_Exercise inputs_.
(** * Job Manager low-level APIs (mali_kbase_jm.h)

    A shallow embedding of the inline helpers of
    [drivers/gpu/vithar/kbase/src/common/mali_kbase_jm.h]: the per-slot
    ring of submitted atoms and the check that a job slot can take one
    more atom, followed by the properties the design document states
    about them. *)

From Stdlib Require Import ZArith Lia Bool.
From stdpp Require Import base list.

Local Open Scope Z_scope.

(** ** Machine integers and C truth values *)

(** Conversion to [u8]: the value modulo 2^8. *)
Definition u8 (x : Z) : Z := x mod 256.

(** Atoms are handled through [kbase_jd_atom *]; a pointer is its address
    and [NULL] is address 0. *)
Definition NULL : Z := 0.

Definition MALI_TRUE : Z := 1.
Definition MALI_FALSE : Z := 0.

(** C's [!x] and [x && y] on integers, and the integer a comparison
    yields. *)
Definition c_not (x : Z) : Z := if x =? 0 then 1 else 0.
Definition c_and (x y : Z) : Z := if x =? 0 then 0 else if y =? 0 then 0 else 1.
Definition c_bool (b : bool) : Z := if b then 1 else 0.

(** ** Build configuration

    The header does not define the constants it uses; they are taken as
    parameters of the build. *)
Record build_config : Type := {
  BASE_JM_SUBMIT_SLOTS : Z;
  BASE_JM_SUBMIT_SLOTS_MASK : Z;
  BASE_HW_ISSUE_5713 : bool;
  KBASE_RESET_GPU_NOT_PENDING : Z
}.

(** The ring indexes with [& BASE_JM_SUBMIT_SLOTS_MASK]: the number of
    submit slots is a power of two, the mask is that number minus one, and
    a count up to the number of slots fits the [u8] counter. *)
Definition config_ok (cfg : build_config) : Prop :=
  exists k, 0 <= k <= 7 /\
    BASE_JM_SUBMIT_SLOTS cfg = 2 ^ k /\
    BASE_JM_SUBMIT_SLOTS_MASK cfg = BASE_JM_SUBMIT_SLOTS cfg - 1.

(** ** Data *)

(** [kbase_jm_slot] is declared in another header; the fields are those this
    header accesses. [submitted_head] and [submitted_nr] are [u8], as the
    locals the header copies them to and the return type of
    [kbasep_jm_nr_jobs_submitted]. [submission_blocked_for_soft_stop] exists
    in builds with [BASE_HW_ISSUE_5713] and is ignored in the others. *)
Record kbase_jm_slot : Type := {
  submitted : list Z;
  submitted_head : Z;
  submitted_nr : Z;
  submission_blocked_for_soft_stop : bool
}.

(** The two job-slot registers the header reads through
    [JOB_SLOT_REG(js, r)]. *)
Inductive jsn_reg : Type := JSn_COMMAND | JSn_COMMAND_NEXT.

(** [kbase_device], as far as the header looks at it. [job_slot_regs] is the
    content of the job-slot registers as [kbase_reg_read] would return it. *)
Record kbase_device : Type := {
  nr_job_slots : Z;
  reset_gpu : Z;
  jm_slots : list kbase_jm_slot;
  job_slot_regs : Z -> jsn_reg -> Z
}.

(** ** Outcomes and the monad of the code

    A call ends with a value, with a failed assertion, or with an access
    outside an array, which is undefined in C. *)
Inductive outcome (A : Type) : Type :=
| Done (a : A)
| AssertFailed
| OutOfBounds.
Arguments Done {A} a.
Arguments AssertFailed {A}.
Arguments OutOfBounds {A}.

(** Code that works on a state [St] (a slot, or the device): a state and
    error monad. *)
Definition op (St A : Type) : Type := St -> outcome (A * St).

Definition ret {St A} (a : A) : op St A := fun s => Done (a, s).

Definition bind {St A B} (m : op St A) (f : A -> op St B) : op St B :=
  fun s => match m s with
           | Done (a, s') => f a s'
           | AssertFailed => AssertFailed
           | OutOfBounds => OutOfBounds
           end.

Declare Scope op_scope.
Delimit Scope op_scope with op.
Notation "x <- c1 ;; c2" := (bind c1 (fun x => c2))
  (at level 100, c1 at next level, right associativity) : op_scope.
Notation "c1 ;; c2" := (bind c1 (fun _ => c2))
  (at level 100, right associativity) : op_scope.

_Activity_.
Begin with the top line of the material and go as far as the line with "The header does". Set down those lines exactly, both ends included, and nothing more.

_Output for this task_.
(** * Job Manager low-level APIs (mali_kbase_jm.h)

    A shallow embedding of the inline helpers of
    [drivers/gpu/vithar/kbase/src/common/mali_kbase_jm.h]: the per-slot
    ring of submitted atoms and the check that a job slot can take one
    more atom, followed by the properties the design document states
    about them. *)

From Stdlib Require Import ZArith Lia Bool.
From stdpp Require Import base list.

Local Open Scope Z_scope.

(** ** Machine integers and C truth values *)

(** Conversion to [u8]: the value modulo 2^8. *)
Definition u8 (x : Z) : Z := x mod 256.

(** Atoms are handled through [kbase_jd_atom *]; a pointer is its address
    and [NULL] is address 0. *)
Definition NULL : Z := 0.

Definition MALI_TRUE : Z := 1.
Definition MALI_FALSE : Z := 0.

(** C's [!x] and [x && y] on integers, and the integer a comparison
    yields. *)
Definition c_not (x : Z) : Z := if x =? 0 then 1 else 0.
Definition c_and (x y : Z) : Z := if x =? 0 then 0 else if y =? 0 then 0 else 1.
Definition c_bool (b : bool) : Z := if b then 1 else 0.

(** ** Build configuration

    The header does not define the constants it uses; they are taken as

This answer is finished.